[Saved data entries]
━━━━━━━━━━━━━━━━

Lemma demo_latches_run : rtc (lstep hash0 hash1) demo_latches demo_9.
Proof.
  apply (rtc_l _ _ demo_1); [apply (LAcquire _ _ 0 1 1 ["b"; "a"; "b"] Keys _ _ true); vm_compute; reflexivity|].
  apply (rtc_l _ _ demo_2); [apply (LAcquire _ _ 0 2 1 ["a"] Keys _ _ false); vm_compute; reflexivity|].
  apply (rtc_l _ _ demo_4); [apply (LAcquire _ _ 0 4 1 ["cc"] Keys _ _ true); vm_compute; reflexivity|].
  apply (rtc_l _ _ demo_9); [apply (LAcquire _ _ 0 9 1 [] RegionExclusive _ _ false); vm_compute; reflexivity|constructor].
Qed.

Definition request_of (c : N) (s : t) : LockRequest :=
  default (MkLockRequest 0 0 Keys [] false false 0) (requests_ s !! c).

Lemma latches_exclude_witness :
  Holds 1 demo_9 = true ∧ Holds 4 demo_9 = true ∧
  (lr_mode (request_of 1 demo_9) = Keys ∧ lr_mode (request_of 4 demo_9) = Keys ∧
   ∀ r, r ∈ lr_resources (request_of 1 demo_9) → r ∉ lr_resources (request_of 4 demo_9)).
Proof.
  split; [vm_compute; reflexivity|]. split; [vm_compute; reflexivity|].
  apply (latches_exclude hash0 hash1 4 demo_latches demo_9 1 4); [reflexivity|exact demo_latches_run|discriminate|..]; vm_compute; reflexivity.
Defined.

Lemma waiting_ends_witness : Holds 9 demo_9 = false ∧ inevitable hash0 hash1 9 demo_9.
Proof.
  split; [vm_compute; reflexivity|].
  apply (waiting_ends hash0 hash1 4 demo_latches demo_9 9); [reflexivity|exact demo_latches_run|].
  exists (request_of 9 demo_9). vm_compute. reflexivity.
Defined.

Lemma Release_reports_witness :
  (NodeLatchManager.Release hash0 hash1 0 1 demo_9).2 = [2] ∧ NoDup [2] ∧
  ∀ w, w ∈ [2] ↔ w ≠ 1 ∧ waiting (requests_ demo_9) w ∧ Holds w (NodeLatchManager.Release hash0 hash1 0 1 demo_9).1 = true.
Proof.
  split; [vm_compute; reflexivity|].
  apply (Release_reports hash0 hash1 4 demo_latches demo_9 0 1); [reflexivity|exact demo_latches_run|vm_compute; reflexivity].
Defined.

End demo.
(* ===== verification/MetaState.v ===== *)
(** * The metadata state machine

    [MetadataStateMachine] of src/src/metadata/metadata_state_machine.cpp: the
    replicated control plane that owns the Region catalog, the Store list, the
    identifier high-water marks, in-flight migrations, Store heartbeats and
    scheduling operators.  [Apply] runs one committed command.

    A handler runs in [M]: it may throw, and what it assigned before the throw
    stays assigned, as in the source, where [ApplyLocked] turns the exception into
    an error result.  [mutex_] is not represented: each public call is one step.
    [published_] is the view the lock-free readers load. *)

From Stdlib Require Import ZArith QArith.
From S2P Require Import Prelude RegionMeta MetaTypes.
#[local] Open Scope N_scope.

Record MetadataView := MkView {
  view_revision : N;
  catalog : option (list RegionMetadata);
  view_stores : gmap N StoreDescriptor;
  view_regionIdHighWater : N;
  view_peerIdHighWater : N;
  view_storeIdHighWater : N;
  view_bootstrapDigest : string;
  view_migrations : gmap N ReplicaMigrationStatus;
  view_storeHeartbeats : gmap N StoreHeartbeat;
  view_balancerConfig : AutoBalancerConfig;
  view_schedulingOperators : gmap string SchedulingOperator;
  view_activeOperatorByRegion : gmap N string
}.

Record MetadataStateMetrics := MkMetrics {
  validationRejects : N;
  dedupHits : N;
  snapshotCount : N;
  heartbeatAccepted : N;
  heartbeatIgnored : N;
  operatorAdmissions : N
}.

Definition kSnapshotFormatVersion : N := 1.
Definition kDedupRetention : nat := 4096.

(** ** Helpers of the anonymous namespace *)

Definition SamePeers (lhs rhs : RegionMetadata) : bool :=
  Nat.eqb (length (peers lhs)) (length (peers rhs)) &&
  forallb (λ lr, (peerId lr.1 =? peerId lr.2) && (storeId lr.1 =? storeId lr.2) &&
                 String.eqb (host lr.1) (host lr.2) && (port lr.1 =? port lr.2)%Z)
    (zip (peers lhs) (peers rhs)).

Definition DescriptorIdsFit (d : RegionDescriptor) : bool :=
  (0 <? rd_regionid d) && (rd_regionid d <=? int_max).

Definition DecodeRegions (ds : list RegionDescriptor) : result (list RegionMetadata) :=
  mapM_result (λ d, if negb (DescriptorIdsFit d) then Throw "invalid Region ID" else FromProtoRegion d) ds.

(** [regions[index - 1].endKey != regions[index].startKey] for no index. *)
Fixpoint contiguous (rs : list RegionMetadata) : bool :=
  match rs with
  | a :: ((b :: _) as rest) => String.eqb (endKey a) (startKey b) && contiguous rest
  | _ => true
  end.

Definition CoveredInterval (rs : list RegionMetadata) : result (string * string) :=
  let sorted := sort_regions rs in
  match sorted, last sorted with
  | front :: _, Some back =>
      if contiguous sorted then Ok (startKey front, endKey back)
      else Throw "replacement Regions must be contiguous"
  | _, _ => Throw "replacement set must not be empty"
  end.

Definition SafeAdd (value count : N) : result N :=
  if (count =? 0) || (u64_max - count <? value)
  then Throw "identifier allocation overflows" else Ok (value + count).

Definition DefaultAutoBalancerConfig : AutoBalancerConfig :=
  MkConfig true false 1 5000 15000 (64 * 1024 * 1024)
    (Finite (8106479329266893 # 9007199254740992)) 3 (Finite (5404319552844595 # 36028797018963968))
    (512 * 1024 * 1024) 10000 3 60000 1 1.

Definition IsTerminal (phase : SchedulingOperatorPhase) : bool :=
  match phase with
  | SCHEDULING_OPERATOR_SUCCEEDED | SCHEDULING_OPERATOR_CANCELLED | SCHEDULING_OPERATOR_FAILED => true
  | _ => false
  end.

Definition EpochOlder (lhs rhs : RegionEpoch) : bool :=
  (version lhs <? version rhs) ||
  ((version lhs =? version rhs) && (confVersion lhs <? confVersion rhs)).

Definition ValidTransition (from to : SchedulingOperatorPhase) : bool :=
  bool_decide (from = to) ||
  match from, to with
  | SCHEDULING_OPERATOR_PENDING,
    (SCHEDULING_OPERATOR_DISPATCHING | SCHEDULING_OPERATOR_CANCELLING
     | SCHEDULING_OPERATOR_CANCELLED | SCHEDULING_OPERATOR_FAILED) => true
  | SCHEDULING_OPERATOR_DISPATCHING,
    (SCHEDULING_OPERATOR_WAITING | SCHEDULING_OPERATOR_SUCCEEDED
     | SCHEDULING_OPERATOR_CANCELLING | SCHEDULING_OPERATOR_FAILED) => true
  | SCHEDULING_OPERATOR_WAITING,
    (SCHEDULING_OPERATOR_DISPATCHING | SCHEDULING_OPERATOR_SUCCEEDED
     | SCHEDULING_OPERATOR_CANCELLING | SCHEDULING_OPERATOR_FAILED) => true
  | SCHEDULING_OPERATOR_CANCELLING,
    (SCHEDULING_OPERATOR_CANCELLED | SCHEDULING_OPERATOR_FAILED) => true
  | _, _ => false
  end.

Module MetadataStateMachine.

Record t := MkState {
  published_ : MetadataView;
  regions_ : list RegionMetadata;
  stores_ : gmap N StoreDescriptor;
  revision_ : N;
  regionIdHighWater_ : N;
  peerIdHighWater_ : N;
  storeIdHighWater_ : N;
  bootstrapDigest_ : string;
  migrations_ : gmap N ReplicaMigrationStatus;
  storeHeartbeats_ : gmap N StoreHeartbeat;
  balancerConfig_ : AutoBalancerConfig;
  schedulingOperators_ : gmap string SchedulingOperator;
  activeOperatorByRegion_ : gmap N string;
  dedup_ : gmap string MutationRecord;
  dedupOrder_ : list string;
  metrics_ : MetadataStateMetrics
}.
(** ** The changes commands make *)

Inductive effect (cmd : MetadataCommand) (s : t) : t → Prop :=
| EffBootstrap d ds ss decoded validated stores' :
    command cmd = Bootstrap d ds ss → revision_ s = 0 → regions_ s = [] → d ≠ EmptyString →
    DecodeRegions ds = Ok decoded → RegionCatalog.make (RegionMeta.with_revision 1 <$> decoded) = Ok validated →
    collect_stores "invalid or duplicate Store descriptor" ss ∅ = Ok stores' →
    forallb (peer_on_store stores') (all_peers validated) = true →
    effect cmd s (RecomputeHighWaterLocked (stamp_regions (set_regions validated
      (set_stores stores' (set_digest d (set_revision 1 s))))))
| EffReplace ids ds removed retained decoded validated :
    command cmd = ReplaceRegions ids ds → revision_ s ≠ 0 →
    partition_regions ids (regions_ s) = (removed, retained, []) →
    DecodeRegions ds = Ok decoded →
    CoveredInterval removed = CoveredInterval (RegionMeta.with_revision (revision_ s +₆₄ 1) <$> decoded) →
    RegionCatalog.make (retained ++ (RegionMeta.with_revision (revision_ s +₆₄ 1) <$> decoded)) = Ok validated →
    effect cmd s (RecomputeHighWaterLocked (stamp_regions (set_regions validated (bump s))))
| EffPrepareSplit rid k e parent s0 id qs :
    command cmd = PrepareSplit rid k e → revision_ s ≠ 0 →
    find_last_region rid (regions_ s) = Some parent → splitPending parent = None →
    str_lt (startKey parent) k → (endKey parent = EmptyString ∨ str_lt k (endKey parent)) →
    (id ← next_region_id; qs ← child_peers (peers parent); mret (id, qs)) s = (s0, Ok (id, qs)) →
    effect cmd s (RecomputeHighWaterLocked (set_regions (replace_region
      (with_pending (Some (MkSplitPending k (MkRegion (int_of_u64 id) k (endKey parent) qs (MkEpoch 1 1) 1
         (match qs with q :: _ => peerId q | [] => 0 end) None))) parent) (regions_ s0)) (bump s0)))
| EffCommitSplit rid parent pending validated :
    command cmd = CommitSplit rid → revision_ s ≠ 0 →
    find_last_region rid (regions_ s) = Some parent → splitPending parent = Some pending →
    RegionCatalog.make (replace_region
      (with_epoch (MkEpoch (version (epoch parent) +₆₄ 1) (confVersion (epoch parent)))
         (with_end (splitKey pending) (with_pending None parent))) (regions_ s) ++
      [RegionMeta.with_revision (revision_ s +₆₄ 1) (with_end (endKey parent) (child pending))]) = Ok validated →
    effect cmd s (RecomputeHighWaterLocked (stamp_regions (set_regions validated (bump s))))
| EffPrepareMove rid from to e region source store s0 pid :
    command cmd = PrepareMovePeer rid from to e → revision_ s ≠ 0 →
    find_region rid (regions_ s) = Some region → migrations_ s !! rid = None →
    find (λ p, storeId p =? from) (peers region) = Some source → hosted_on to region = false →
    stores_ s !! to = Some store → next_peer_id s = (s0, Ok pid) →
    effect cmd s (stamp_regions (bump (set_migrations (<[rid := MkMigration rid (peerId source) from
      (Some (MkPeerDescriptor pid to (st_host store) (st_port store) true))
      REPLICA_MIGRATION_PREPARING_TARGET 0 0 (mutationid cmd)]> (migrations_ s0)) s0)))
| EffCommitMove rid pid e migration region :
    command cmd = CommitMovePeer rid pid e → revision_ s ≠ 0 →
    migrations_ s !! rid = Some migration → find_region rid (regions_ s) = Some region →
    existsb (λ p, peerId p =? mig_sourcepeerid migration) (peers region) = true →
    effect cmd s (set_migrations (delete rid (migrations_ s)) (stamp_regions (bump
      (set_regions (update_first (λ r, u64_of_int (regionId r) =? rid) (moved_region migration)
                      (regions_ s)) s))))
| EffCancelMove rid pid :
    command cmd = CancelMovePeer rid pid → revision_ s ≠ 0 →
    effect cmd s (stamp_regions (bump (set_migrations (delete rid (migrations_ s)) s)))
| EffHeartbeat h merged :
    command cmd = ReportStoreHeartbeat h → revision_ s ≠ 0 → heartbeat_fits h = true →
    is_Some (stores_ s !! hb_storeid h) →
    (∀ prev, storeHeartbeats_ s !! hb_storeid h = Some prev → hb_sequence prev < hb_sequence h) →
    merge_observations (storeHeartbeats_ s !! hb_storeid h) [] (hb_regions h) = Ok merged →
    effect cmd s (count_heartbeat true
      (set_heartbeats (<[hb_storeid h := hb_with_regions merged h]> (storeHeartbeats_ s)) s))
| EffConfig c config :
    command cmd = UpdateAutoBalancerConfig c → revision_ s ≠ 0 →
    config_fits (balancerConfig_ s) config = true → effect cmd s (set_config config s)
| EffCreate o :
    command cmd = CreateSchedulingOperator o → revision_ s ≠ 0 → operator_fits s o = true →
    schedulingOperators_ s !! so_operatorid o = None →
    activeOperatorByRegion_ s !! so_regionid o = None →
    N.of_nat (size (activeOperatorByRegion_ s)) < cf_maximumactiveoperators (balancerConfig_ s) →
    effect cmd s (count_admission (set_operators (<[so_operatorid o := o]> (schedulingOperators_ s))
      (<[so_regionid o := so_operatorid o]> (activeOperatorByRegion_ s)) s))
| EffUpdate id ep p a l ir u current :
    command cmd = UpdateSchedulingOperator id ep p a l ir u →
    schedulingOperators_ s !! id = Some current → ValidTransition (so_phase current) p = true →
    effect cmd s (set_operators (<[id := so_progress p a l (so_cancelrequested current)
        (so_irreversible current || ir) u current]> (schedulingOperators_ s))
      (if IsTerminal p then delete (so_regionid current) (activeOperatorByRegion_ s)
       else activeOperatorByRegion_ s) s)
| EffCancel id u current :
    command cmd = CancelSchedulingOperator id u →
    schedulingOperators_ s !! id = Some current → IsTerminal (so_phase current) = false →
    so_irreversible current = false →
    let pending := bool_decide (so_phase current = SCHEDULING_OPERATOR_PENDING) in
    effect cmd s (set_operators (<[id := so_progress
        (if pending then SCHEDULING_OPERATOR_CANCELLED else SCHEDULING_OPERATOR_CANCELLING)
        (so_attempts current) (so_lasterror current) true (so_irreversible current)
        (N.max (so_updatedatms current) u) current]> (schedulingOperators_ s))
      (if pending then delete (so_regionid current) (activeOperatorByRegion_ s)
       else activeOperatorByRegion_ s) s)
| EffAllocRegion n raised :
    command cmd = AllocateIds ID_NAMESPACE_REGION n → revision_ s ≠ 0 →
    SafeAdd (regionIdHighWater_ s) n = Ok raised →
    effect cmd s (bump (set_highWater raised (peerIdHighWater_ s) (storeIdHighWater_ s) s))
| EffAllocPeer n raised :
    command cmd = AllocateIds ID_NAMESPACE_PEER n → revision_ s ≠ 0 →
    SafeAdd (peerIdHighWater_ s) n = Ok raised →
    effect cmd s (bump (set_highWater (regionIdHighWater_ s) raised (storeIdHighWater_ s) s))
| EffAllocStore n raised :
    command cmd = AllocateIds ID_NAMESPACE_STORE n → revision_ s ≠ 0 →
    SafeAdd (storeIdHighWater_ s) n = Ok raised →
    effect cmd s (bump (set_highWater (regionIdHighWater_ s) (peerIdHighWater_ s) raised s))
| EffPutStore store :
    command cmd = PutStore store → revision_ s ≠ 0 → store_fits store = true →
    effect cmd s (bump (set_highWater (regionIdHighWater_ s) (peerIdHighWater_ s)
      (N.max (storeIdHighWater_ s) (st_storeid store))
      (set_stores (<[st_storeid store := store]> (stores_ s)) s))).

━━━━━━━━━━━━━━━━

= GOAL OF THE EXERCISE =
Reproduce verbatim the lines above, from the line with "(** ** The changes commands make *)" through the line with "command cmd = Bootstrap".

= EXERCISE OUTPUT =
(** ** The changes commands make *)

Inductive effect (cmd : MetadataCommand) (s : t) : t → Prop :=
| EffBootstrap d ds ss decoded validated stores' :
    command cmd = Bootstrap d ds ss → revision_ s = 0 → regions_ s = [] → d ≠ EmptyString →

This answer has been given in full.